Klingelnberg presents its latest skiving innovations at IMTS 2012. This tool system can be used on bevel gear milling machines and allows for a productive, stable and precise production process, particularly for internal gears. Despite high productivity and system-inherent accuracy, the breakthrough of skiving has been denied due to the tool problem. The chip formation process in skiving is very complex whereby large negative rake angles and only very small clearance angles arise during the process. The current tools, mostly cylindrical or conical solid carbide cutting wheels, have no degree of freedom for the necessary optimization. In addition to high machining forces, negative cutting angles also consistently lead to excessive wear of the tools meaning that the tool costs per component largely surpass the proportional machine costs.
Klingelnberg's newly developed software shows the exact chipping conditions and therefore allows for a targeted optimization of the cutting geometry and the production movement. The new stick blade tool system uses carbide technology which has long been used for bevel gears. "Skiving itself is in fact an ancient concept. The key innovation hereby lies in the use of stick blades and the resulting design possibilities for the cutting edge - a breakthrough in cutting technology," says Dr. Hartmuth Müller, CTO of Klingelnberg.

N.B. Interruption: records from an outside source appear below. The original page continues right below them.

Record correction_request := CorrectionRequest {
  cr_invoice_id : uuid;
  cr_correction_reference : string;
  cr_correction_type : invoice_correction_type;
  cr_net_amount : amount_input;
  cr_tax_amount : amount_input;
  cr_reason : string
}.

Definition get_invoice (db : billing_store) (invoice_id : uuid) : option invoice :=
  find_row (fun i => bool_decide (in_id i = invoice_id)) (bs_invoices db).

(** The checks of a request: the invoice, the reference, the net and tax
    amounts and the reason. *)
Definition validate_correction (db : billing_store) (rq : correction_request) (actor_user_id : uuid)
    : result (invoice * string * kobo * kobo * string) :=
  require_active_admin db actor_user_id None ;;
  inv ← require_some (get_invoice db (cr_invoice_id rq)) (AppError "INVOICE_NOT_FOUND" 404);
  _campaign db (in_campaign_id inv) ;;
  let reference := strip (cr_correction_reference rq) in
  raise_if (negb (nonempty reference) || startswith (lower reference) "legacy:")
    (AppError "INVALID_CORRECTION_REFERENCE" 400) ;;
  let normalized_reason := strip (cr_reason rq) in
  net ← _money (cr_net_amount rq);
  tax ← _money (cr_tax_amount rq);
  raise_if ((net + tax <=? 0) || negb (nonempty normalized_reason))
    (AppError "INVALID_INVOICE_CORRECTION" 400) ;;
  mret (inv, reference, net, tax, normalized_reason).
Definition flush_attempt (a : payout_submission_attempt) (db : disbursement_store)
    : result disbursement_store :=
  raise_if (negb (payout_submission_attempt_row_ok a)) (IntegrityError "ck_payout_submission_attempts") ;;
  raise_if (conflicts attempt_key a (ds_attempts db))
    (IntegrityError "uq_payout_submission_attempts_intent_generation") ;;
  raise_if (conflicts (fun a => Some (sa_claim_token a)) a (ds_attempts db))
    (IntegrityError "uq_payout_submission_attempts_claim_token") ;;
  mret (set_attempts (fun l => l ++ [a]) db).

(** [fk_payout_submission_observations_attempt_binding] *)
Definition observes (o : payout_submission_observation) (a : payout_submission_attempt) : bool :=
  bool_decide (sa_id a = so_attempt_id o) && bool_decide (sa_intent_id a = so_intent_id o)
  && (sa_generation a =? so_generation o)
  && bool_decide (sa_idempotency_key a = so_idempotency_key o)
  && bool_decide (sa_instruction_fingerprint a = so_instruction_fingerprint o).

Definition flush_observation (o : payout_submission_observation) (db : disbursement_store)
    : result disbursement_store :=
  raise_if (negb (payout_submission_observation_row_ok o))
    (IntegrityError "ck_payout_submission_observations") ;;
  raise_if (conflicts (fun o => Some (so_attempt_id o)) o (ds_observations db))
    (IntegrityError "uq_payout_submission_observations_attempt") ;;
  raise_if (conflicts observation_key o (ds_observations db))
    (IntegrityError "uq_payout_submission_observations_intent_generation") ;;
  raise_if (negb (existsb (observes o) (ds_attempts db)))
    (IntegrityError "fk_payout_submission_observations_attempt_binding") ;;
  mret (set_observations (fun l => l ++ [o]) db).

(** ** A concrete store for the examples *)

Module DisbursementSample.

(** A 64-character digest of a text: its value in base 33 modulo 2^28. *)
Fixpoint text_value (s : string) (acc : N) : N :=
  match s with
  | EmptyString => acc
  | String c s => text_value s (N.land (acc * 33 + N_of_ascii c + 1) 268435455)
  end.
#[export] Instance digest : Sha256 := fun s => hex_digits 64 (text_value s 0) "".

Definition payout_tables : payout_store :=
  {| st_trips := []; st_analytics := []; st_estimates := []; st_bindings := [];
     st_campaigns := []; st_rules := []; st_revisions := []; st_calculations := [];
     st_ledger := []; st_orders := []; st_lines := []; st_intents := []; st_offsets := [];
     st_profiles := [DriverProfile 5 50]; st_cutoffs := []; st_audit := [] |}.

Definition facts : billing_facts :=
  {| bs_users := [User 1 ROLE_ADMIN USER_ACTIVE 1 "" "" ""; User 2 ROLE_ADMIN USER_ACTIVE 1 "" "" "";
                  User 50 ROLE_DRIVER USER_ACTIVE 1 "" "" ""];
     bs_organizations := []; bs_memberships := []; bs_preferences := []; bs_terms := [];
     bs_invoices := []; bs_gateway_events := []; bs_productions := []; bs_cancellations := [] |}.

Definition billing_tables : billing_store :=
  {| bs_facts := facts; bs_campaigns := []; bs_corrections := []; bs_receipts := [];
     bs_receipt_events := []; bs_allocations := []; bs_refunds := []; bs_transitions := [];
     bs_notifications := []; bs_jobs := ∅; bs_audit := [] |}.

Definition store : disbursement_store :=
  {| ds_payout := payout_tables; ds_billing := billing_tables; ds_fraud := FraudTables [] [] [] [];
     ds_payees := PayeeTables [] [] [] [] []; ds_batches := []; ds_attempts := [];
     ds_observations := []; ds_events := []; ds_provider_events := []; ds_processing := [];
     ds_control := None; ds_alerts := [] |}.
End DisbursementSample.
Definition set_flags (f : list fraud_flag -> list fraud_flag) : disbursement_store -> disbursement_store :=
  set_fraud (fun t => FraudTables (f (ft_flags t)) (ft_disputes t) (ft_assessments t) (ft_signatures t)).
Definition set_disputes (f : list fraud_dispute -> list fraud_dispute)
    : disbursement_store -> disbursement_store :=
  set_fraud (fun t => FraudTables (ft_flags t) (f (ft_disputes t)) (ft_assessments t) (ft_signatures t)).
Definition set_assessments (f : list fraud_assessment -> list fraud_assessment)
    : disbursement_store -> disbursement_store :=
  set_fraud (fun t => FraudTables (ft_flags t) (ft_disputes t) (f (ft_assessments t)) (ft_signatures t)).

Definition flags (db : disbursement_store) : list fraud_flag := ft_flags (ds_fraud db).

(** ** Holds *)

(** [hold_active], [fraud_hold_active_clause] *)
Definition hold_active (s : fraud_flag_status) : bool :=
  bool_decide (s = FLAG_OPEN) || bool_decide (s = FLAG_CONFIRMED).

Definition trip_hold (trip : uuid) (f : fraud_flag) : bool :=
  bool_decide (fl_trip_session_id f = trip) && hold_active (fl_status f).

(** The trip has an active hold. *)
Definition trip_held (db : disbursement_store) (trip : uuid) : bool := existsb (trip_hold trip) (flags db).

Definition active_fraud_hold_counts (db : disbursement_store) (trip : uuid) : gmap string Z :=
  let counts := foldr (fun s => <[s := 0]>) ∅ ["low"; "medium"; "high"]%string in
  foldl (fun m f => dict_add (fl_severity f) 1 m) counts (List.filter (trip_hold trip) (flags db)).

(** [FRAUD_REVIEW_TRANSITIONS] *)
Definition FRAUD_REVIEW_TRANSITIONS (s : fraud_flag_status) : list fraud_flag_status :=
  match s with
  | FLAG_OPEN => [FLAG_CONFIRMED; FLAG_DISMISSED]
  | FLAG_CONFIRMED | FLAG_DISMISSED => []
  end.

(** [ck_fraud_flags_review_evidence] *)
Definition fraud_flag_row_ok (f : fraud_flag) : bool :=
  match fl_status f with
  | FLAG_OPEN =>
      bool_decide (fl_reviewed_by_user_id f = None) && bool_decide (fl_reviewed_at f = None)
      && bool_decide (fl_resolution_note f = None)
  | FLAG_CONFIRMED | FLAG_DISMISSED =>
      negb (bool_decide (fl_reviewed_by_user_id f = None)) && negb (bool_decide (fl_reviewed_at f = None))
      && match fl_resolution_note f with
         | Some note => let n := String.length (strip note) in ((1 <=? n) && (n <=? 2000))%nat
         | None => false
         end
  end.
(** an amount survives the way to Paystack and back.  The text of any
    positive amount a database column holds, as it stands in the frozen
    instruction, is read as exactly that amount and sent as that number of
    kobo; a number of kobo Paystack answers, as a JSON integer or as text, is
    read as that amount again; nothing is ever sent but the exact value of the
    text in whole kobo; and an amount of more than 28 digits raises. *)
Theorem subunits_roundtrip a :
  (0 < a < 10 ^ 28 ->
     to_subunits (decimal_of_string (money_str a)) = Ok a
     /\ from_subunits (JInt a) = Ok a
     /\ from_subunits (JString (pretty (Z.to_N a))) = Ok a)
  /\ (forall text n, to_subunits (decimal_of_string text) = Ok n ->
        exists q, decimal_of_string text = Finite q /\ (q * inject_Z 100 == inject_Z n)%Q /\ 0 < n < 10 ^ 28)
  /\ (10 ^ 28 <= a -> from_subunits (JInt a) = Raise InvalidOperation
        /\ to_subunits (Finite (a # 100)) = Raise InvalidOperation).
Proof.
  split; [|split; [intros text n; apply to_subunits_Ok|]].
  - intros Ha. rewrite decimal_of_money_str by lia. split; [by apply to_subunits_kobo|].
    assert (Hread : forall n, n = a -> (raise_if (n <=? 0) ValueError ;; raise_if (10 ^ 28 <=? n) InvalidOperation ;; mret n)
                = Ok a).
    { intros n ->. rewrite (proj2 (Z.leb_gt a 0)), (proj2 (Z.leb_gt (10 ^ 28) a)) by lia. done. }
    split; [by apply Hread|]. unfold from_subunits.
    destruct (pretty_digits (Z.to_N a)) as [Hd Hv]. pose proof (pretty_length (Z.to_N a) ltac:(lia)) as Hl.
    rewrite pretty_nonempty. cbn [negb orb].
    assert (span_digits (pretty (Z.to_N a)) = (pretty (Z.to_N a), ""%string)) as ->.
    { pose proof (span_digits_app (pretty (Z.to_N a)) "" Hd) as H. cbn in H.
      assert (He : forall s, (s +:+ "" = s)%string) by (intros s; induction s as [|c s IH]; [done|]; by rewrite append_cons, IH).
      by rewrite !He in H. }
    cbn [snd nonempty]. unfold INT_MAX_STR_DIGITS. destruct (Nat.ltb_spec 4300 (String.length (pretty (Z.to_N a)))); [lia|].
    cbn [mbind result_bind mret result_ret]. apply Hread. rewrite Hv, Z2N.id; lia.
  - intros Ha. unfold from_subunits. cbn [mbind result_bind mret result_ret].
    rewrite (proj2 (Z.leb_gt a 0)), (proj2 (Z.leb_le (10 ^ 28) a)) by lia. split; [done|].
    unfold to_subunits. assert (Qle_bool (a # 100) 0 = false) as ->.
    { apply not_true_iff_false. rewrite Qle_bool_iff. unfold Qle. cbn. lia. }
    assert (round_half_even ((a # 100) * inject_Z 100) = a) as ->.
    { unfold round_half_even. cbn -[Z.div Z.modulo Z.mul]. replace (Z.pos (100 * 1)) with 100 by reflexivity.
      by rewrite Z.mod_mul, Z.div_mul by lia. }
    cbn zeta. by rewrite (proj2 (Z.leb_le (10 ^ 28) a)).
Qed.
(* ===== verification/Disbursements.v ===== *)
(** Payout batches and their submission ([app/services/disbursements.py]):
    freezing and checking instructions, approval, the durable submission
    intents, the claim a worker takes before it calls the provider, the
    resolution of the provider's answer, and the cancellation of lines the
    provider never saw. *)

From stdpp Require Import base list strings gmap.
From Stdlib Require Import ZArith Lia Ascii.
From S2P Require Import Prelude PayoutData Ledger Balances Text BillingData Notifications.
From S2P Require Import DisbursementData Fraud Adapters.

#[local] Open Scope Z_scope.

Definition DISBURSEMENT_CLAIM_LEASE : Z := 120 * second.

Record claimed_disbursement_intent := ClaimedDisbursementIntent {
  cl_intent_id : uuid;
  cl_batch_id : uuid;
  cl_line_id : uuid;
  cl_generation : Z;
  cl_claim_token : uuid;
  cl_action : submission_claim_action;
  cl_idempotency_key : string;
  cl_instruction : json_strings;
  cl_instruction_fingerprint : string
}.

Record disbursement_claim_observation := DisbursementClaimObservation {
  ob_outcome : observation_outcome;
  ob_provider_submission_reference : option string;
  ob_provider_transfer_reference : option string;
  ob_error_code : option string
}.

(** [_reason] *)
Definition _reason (value : string) : result string :=
  let reason := strip value in
  let n := String.length reason in
  raise_if (negb ((3 <=? n) && (n <=? 500))%nat) (AppError "PAYOUT_REASON_INVALID" 422) ;;
  mret reason.

(** Rows by identifier. *)
Definition get_batch (db : disbursement_store) (i : uuid) : option payout_batch :=
  find_by_key pb_id i (ds_batches db).
Definition get_intent (db : disbursement_store) (i : uuid) : option payout_submission_intent :=
  find_by_key pi_id i (st_intents db).
Definition get_line (db : disbursement_store) (i : uuid) : option payout_batch_line :=
  find_by_key pl_id i (st_lines db).

(** [WHERE batch_id = ... ORDER BY id] *)
Definition line_id_leb (a b : payout_batch_line) : bool := (pl_id a <=? pl_id b)%N.
Definition batch_lines (db : disbursement_store) (batch_id : uuid) : list payout_batch_line :=
  stable_sort line_id_leb (List.filter (fun l => bool_decide (pl_batch_id l = batch_id)) (st_lines db)).

(** [intents_by_line.get(line_id)] of the intents of a set of lines. *)
Definition line_intent (db : disbursement_store) (line_id : uuid) : option payout_submission_intent :=
  find_row (fun i => bool_decide (pi_payout_batch_line_id i = line_id)) (st_intents db).

(** [actor.require_active_admin] over the billing tables. *)
Definition active_admin (db : disbursement_store) (actor : uuid) : result unit :=
  require_active_admin (ds_billing db) actor None.

Section Disbursements.
Context `{Sha256} `{AnalyticsFingerprint} (settings : fraud_settings).

(** ** Frozen instructions *)

(** [_fingerprint] of a dictionary of strings. *)
Definition _fingerprint (value : json_strings) : string := sha256_hexdigest (json_dict value).

Definition _line_idempotency_key (batch_id : uuid) (instruction_fingerprint : string)
    (predecessor_line_id : option uuid) : string :=
  let authority : json_strings := list_to_map
    [("scope", match predecessor_line_id with
               | None => "cardvert-payout-line-v1"
               | Some _ => "cardvert-payout-replacement-line-v1"
               end);
     ("batch_id", uuid_str batch_id);
     ("instruction_fingerprint", instruction_fingerprint)]%string in
  _fingerprint match predecessor_line_id with
               | None => authority
               | Some p => <["predecessor_line_id"%string := uuid_str p]> authority
               end.

(** The instruction of one line. *)
Definition frozen_instruction (ledger_entry_id payee_version_id bank_account_version_id : uuid)
    (amount : kobo) (currency : string) : json_strings :=
  list_to_map
    [("ledger_entry_id", uuid_str ledger_entry_id);
     ("payee_version_id", uuid_str payee_version_id);
     ("bank_account_version_id", uuid_str bank_account_version_id);
     ("amount", money_str amount);
     ("currency", currency)]%string.
(** The insertion of a draft under its savepoint. *)
Definition except_taken (requested : bool) (r : result disbursement_store) : result disbursement_store :=
  match r with
  | Raise (IntegrityError c) =>
      if negb requested || negb (bool_decide (integrity_constraint_name (IntegrityError c) = Some "payout_batches_pkey"%string))
      then Raise (IntegrityError c) else Raise draft_conflict
  | r => r
  end.

(** [arrived] are the batches other requests commit before the insertion. *)
Definition create_payout_batch_draft (arrived : list payout_batch) (db : disbursement_store) (currency : string)
    (actor : uuid) (reason : string) (request_id : option uuid) : result (payout_batch * disbursement_store) :=
  active_admin db actor ;;
  _reason reason ;;
  currency ← draft_currency currency;
  match (i ← request_id; get_batch db i) with
  | Some existing =>
      raise_if (negb (bool_decide (pb_created_by_user_id existing = actor) && bool_decide (pb_currency existing = currency)))
        draft_conflict ;;
      mret (existing, db)
  | None =>
      let db := set_batches (fun l => l ++ arrived) db in
      let batch := PayoutBatch (default (uuid4 (pb_id <$> ds_batches db)) request_id) BATCH_DRAFT currency 0 None None
                     actor None None None APPROVAL_MANUAL None in
      db ← except_taken (negb (bool_decide (request_id = None))) (flush_batch batch db);
      mret (batch, audit (Some actor) "admin.payout_batch.created" "payout_batch" (pb_id batch) db)
  end.

(** ** The destination of an entry *)

(** [payees_by_subject]: the driver payees of the entries, a later one replacing
    an earlier one of the same subject and tenant. *)
Definition payee_id_geb (a b : payee) : bool := (py_id b <=? py_id a)%N.
Definition payee_of (db : disbursement_store) (e : ledger_entry) : option payee :=
  head (stable_sort payee_id_geb
    (List.filter (fun p => bool_decide (py_payee_type p = PAYEE_DRIVER)
                           && bool_decide (py_subject_id p = le_driver_profile_id e)
                           && bool_decide (py_tenant_id p = le_driver_user_id e)) (payees db))).

(** The versions of the payee's accounts, as the join finds them. *)
Definition payee_account_versions (db : disbursement_store) (payee_id : uuid) : list payee_bank_account_version :=
  List.filter (fun v => bool_decide (av_bank_account_id v
                 ∈ ba_id <$> List.filter (fun a => bool_decide (ba_payee_id a = payee_id)) (bank_accounts db)))
    (account_versions db).

Definition _frozen_payee_authority (db : disbursement_store) (p : payee)
    : result (payee_version * payee_bank_account_version) :=
  let missing := AppError "PAYOUT_BANK_ACCOUNT_MISSING" 409 in
  pv ← require_some (newest_by pv_version (List.filter (fun v => bool_decide (pv_payee_id v = py_id p)) (payee_versions db)))
         missing;
  av ← require_some (newest_by av_version (payee_account_versions db (py_id p))) missing;
  raise_if (negb (bool_decide (av_payee_version_id av = pv_id pv))) (AppError "PAYOUT_PAYEE_VERSION_STALE" 409) ;;
  raise_if (bool_decide (bank_account_payout_verification db (av_id av) = None))
    (AppError "PAYOUT_BANK_ACCOUNT_UNVERIFIED" 409) ;;
  mret (pv, av).

(** ** Reserving *)

(** The entries of the identifiers, by id. *)
Definition entry_id_leb (a b : ledger_entry) : bool := (le_id a <=? le_id b)%N.
Definition selected_entries (db : disbursement_store) (ids : list uuid) : list ledger_entry :=
  stable_sort entry_id_leb (List.filter (fun e => bool_decide (le_id e ∈ ids)) (st_ledger db)).

Definition ineligible : exn := AppError "PAYOUT_ENTRY_INELIGIBLE" 409.
Definition already_reserved : exn := AppError "PAYOUT_ENTRY_ALREADY_RESERVED" 409.

(** [set(a) == set(b)] *)
Definition same_set (a b : list uuid) : bool :=
  forallb (fun i => bool_decide (i ∈ b)) a && forallb (fun i => bool_decide (i ∈ a)) b.

(** What is left of the trip's position, from the dictionary or computed once. *)
Definition trip_remaining (db : disbursement_store) (remaining : gmap uuid kobo) (trip : uuid) (currency : string) : kobo :=
  default (batch_payable (trip_money_position_of db trip currency)) (remaining !! trip).

Definition line_ids (db : disbursement_store) (lines : list payout_batch_line) : list uuid :=
  (pl_id <$> st_lines db) ++ (pl_id <$> lines).

Definition delete_batch (i : uuid) (db : disbursement_store) : disbursement_store :=
  set_batches (List.filter (fun b => negb (bool_decide (pb_id b = i)))) db.

Section Batches.
Context `{Sha256} `{AnalyticsFingerprint} (settings : fraud_settings).

(** The guards of one entry, in the loop's order. *)
Definition reservable (db : disbursement_store) (currency : string) (e : ledger_entry) (trip : uuid) : result unit :=
  raise_if (trip_held db trip) (AppError "PAYOUT_ENTRY_HELD" 409) ;;
  current ← load_current_successful_assessment settings db trip;
  raise_if (negb current) (AppError "PAYOUT_ASSESSMENT_NOT_CURRENT" 409) ;;
  raise_if (negb (bool_decide (le_status e = AVAILABLE)) || bool_decide (le_entry_type e = REVERSAL)
            || (le_amount e <=? 0) || negb (bool_decide (le_currency e = currency))) ineligible.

The stick blade has the distinct advantage of offering optimal cutting geometry through grinding. This is a necessary condition for the optimization of the chip formation process and therefore forms the basis for the breakthrough of skiving. The entire process is highly energy-efficient, productive and flexible. In addition to the free design of the tool, tooth flank modifications can also be applied by superimposing additional movements during the skiving process. These advantages in comparison to gear hobbing, gear shaping or broaching are of particular importance for the production of internal gears. A simple comparison of shaping and skiving productivity shows that skiving is up to ten times quicker and offers a significantly longer tool life.
Although skiving is a machining process using a defined cutting edge, the surface qualities achieved are outstanding. Due to the very high frequency with which the cutting edges move across the tooth flanks to be produced, a completely different surface texture is achieved than, for example, that of gear hobbing or shaping. In the image, the movements of two successive cutters in the tooth space are displayed as blue tracks. The distance of these tracks is determined by the axial feed rate with which the tool is moved along the face width of the gear to be produced. The cutting frequency is up to ten times higher than that of gear hobbing. As a result, a finer surface texture is achieved without the hollows created by gear hobbing or the grooves created by shaping and caused by tool wear. The incorporation of all steps along the process chain to form a continuous data network, guarantees stable and secure manufacturing processes. For Klingelnberg this is a trusted and globally approved approach within the scope of the closed loop concept. In order that the user is able to benefit from the same process security for skiving as that for bevel gearing, Klingelnberg has developed the closed loop for skiving which also incorporates tool preparation operations.
Skiving can be executed on the Oerlikon C29 and C50 bevel gear milling machines. These machines ensure a highly-precise coupling of all movements which are necessary for skiving. The highly dynamic process also requires a rigid machine design. The vertical arrangement of the tool and work piece spindle offers particularly favorable conditions for chip removal. The C29 and C50 machine series meets all conditions required for skiving.